Report back every line from the entries below in which the word "match" occurs.

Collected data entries
- Opening Delimiter -

(* ===== verification/Program.v ===== *)
(** * Programs of the guardian server

    The server's handlers run in goroutines that share nothing but the
    providers; between two provider calls of one handler, other handlers run.
    [prog] makes those calls explicit: a handler is a tree of the calls it
    makes, each with the continuation that receives the answer.  [run] executes
    a program alone; [Concurrency.v] interleaves the calls of many.

    Provider calls, clock readings and published updates are nodes; log output
    is left out.  A Go panic is [Crash]: it ends the handler. *)

From S2P Require Import Prelude GoTime Lease LeaseSet Tx Policy Provider.

Inductive prog (A : Type) : Type :=
| Done (a : A)
| Crash (msg : string)
| Policies_ (k : result PolicySet -> prog A)
| LeaseResources_ (k : result (list string) -> prog A)
| LeaseView_ (resource : string) (k : result (N * LeaseSet) -> prog A)
| LeaseCommit_ (tx : Tx) (k : option error -> prog A)
| Now_ (k : Time -> prog A)
| Publish_ (snapshot : Snapshot) (k : prog A).
Arguments Done {A}.
Arguments Crash {A}.
Arguments Policies_ {A}.
Arguments LeaseResources_ {A}.
Arguments LeaseView_ {A}.
Arguments LeaseCommit_ {A}.
Arguments Now_ {A}.
Arguments Publish_ {A}.

Fixpoint prog_bind {A B} (f : A -> prog B) (p : prog A) : prog B :=
  match p with
  | Done a => f a
  | Crash msg => Crash msg
  | Policies_ k => Policies_ (fun x => prog_bind f (k x))
  | LeaseResources_ k => LeaseResources_ (fun x => prog_bind f (k x))
  | LeaseView_ r k => LeaseView_ r (fun x => prog_bind f (k x))
  | LeaseCommit_ tx k => LeaseCommit_ tx (fun x => prog_bind f (k x))
  | Now_ k => Now_ (fun x => prog_bind f (k x))
  | Publish_ s k => Publish_ s (prog_bind f k)
  end.

#[export] Instance prog_mret : MRet prog := fun A a => Done a.
#[export] Instance prog_mbind : MBind prog := fun A B f p => prog_bind f p.

(** The calls. *)
Definition Policies : prog (result PolicySet) := Policies_ Done.
Definition Resources : prog (result (list string)) := LeaseResources_ Done.
Definition View (resource : string) : prog (result (N * LeaseSet)) := LeaseView_ resource Done.
Definition Commit (tx : Tx) : prog (option error) := LeaseCommit_ tx Done.
Definition Now : prog Time := Now_ Done.
Definition Publish (s : Snapshot) : prog () := Publish_ s (Done tt).

(** Code that makes no calls and may panic. *)
Definition lift {A} (o : outcome A) : prog A :=
  match o with
  | Ret a => Done a
  | Panic msg => Crash msg
  | Diverge => Crash "diverges"
  end.

(** [for _, x := range l] with an early return of an error. *)
Fixpoint for_each {X} (body : X -> prog (option error)) (l : list X) : prog (option error) :=
  match l with
  | [] => Done None
  | x :: l =>
      err ← body x;
      match err with
      | Some e => Done (Some e)
      | None => for_each body l
      end
  end.

Fixpoint collect {X A} (body : X -> prog (result A)) (l : list X) (acc : list A)
  : prog (result (list A)) :=
  match l with
  | [] => Done (Ok acc)
  | x :: l =>
      r ← body x;
      match r with
      | Err e => Done (Err e)
      | Ok a => collect body l (acc ++ [a])
      end
  end.

(** ** Running a program alone *)

Inductive answer (A : Type) : Type :=
| Answered (a : A)
| Crashed (msg : string).
Arguments Answered {A}.
Arguments Crashed {A}.

(** The world outside the server: the lease provider's state, the answers of
    the policy provider, the clock (its [n]-th reading is [clock n]) and what
    has been published. *)
Record World (St : Type) := mkWorld {
  w_provider : St;
  w_policies : result PolicySet;
  w_clock : nat -> Time;
  w_ticks : nat;
  w_published : list Snapshot;
}.
Arguments mkWorld {St}.
Arguments w_provider {St}.
Arguments w_policies {St}.
Arguments w_clock {St}.
Arguments w_ticks {St}.
Arguments w_published {St}.

Definition set_provider {St} (p : St) (w : World St) : World St :=
  mkWorld p (w_policies w) (w_clock w) (w_ticks w) (w_published w).
Definition tick {St} (w : World St) : World St :=
  mkWorld (w_provider w) (w_policies w) (w_clock w) (S (w_ticks w)) (w_published w).
Definition publish {St} (s : Snapshot) (w : World St) : World St :=
  mkWorld (w_provider w) (w_policies w) (w_clock w) (w_ticks w) (w_published w ++ [s]).

Fixpoint run `{LP : LeaseProvider St} {A} (p : prog A) (w : World St) : answer A * World St :=
  match p with
  | Done a => (Answered a, w)
  | Crash msg => (Crashed msg, w)
  | Policies_ k => run (k (w_policies w)) w
  | LeaseResources_ k => run (k (LeaseResources (w_provider w))) w
  | LeaseView_ r k =>
      let '(v, p) := LeaseView r (w_provider w) in run (k v) (set_provider p w)
  | LeaseCommit_ tx k =>
      let '(e, p) := LeaseCommit tx (w_provider w) in run (k e) (set_provider p w)
  | Now_ k => run (k (w_clock w (w_ticks w))) (tick w)
  | Publish_ s k => run k (publish s w)
  end.

Lemma run_bind `{LP : LeaseProvider St} {A B} (f : A -> prog B) (p : prog A) (w : World St) :
  run (p ≫= f) w
  = match run p w with
    | (Answered a, w') => run (f a) w'
    | (Crashed msg, w') => (Crashed msg, w')
    end.
Proof.
  revert w. induction p as [a|msg|k IH|k IH|r k IH|tx k IH|k IH|s k IH]; intros w;
    cbn [mbind prog_mbind prog_bind run]; try done; try apply IH.
  - by destruct (LeaseView r (w_provider w)) as [v p].
  - by destruct (LeaseCommit tx (w_provider w)) as [v p].
Qed.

- Closing Delimiter -

EXERCISE SOLUTION —
  match p with
  match o with
  match l with
      match err with
  match l with
      match r with
  match p with
  = match run p w with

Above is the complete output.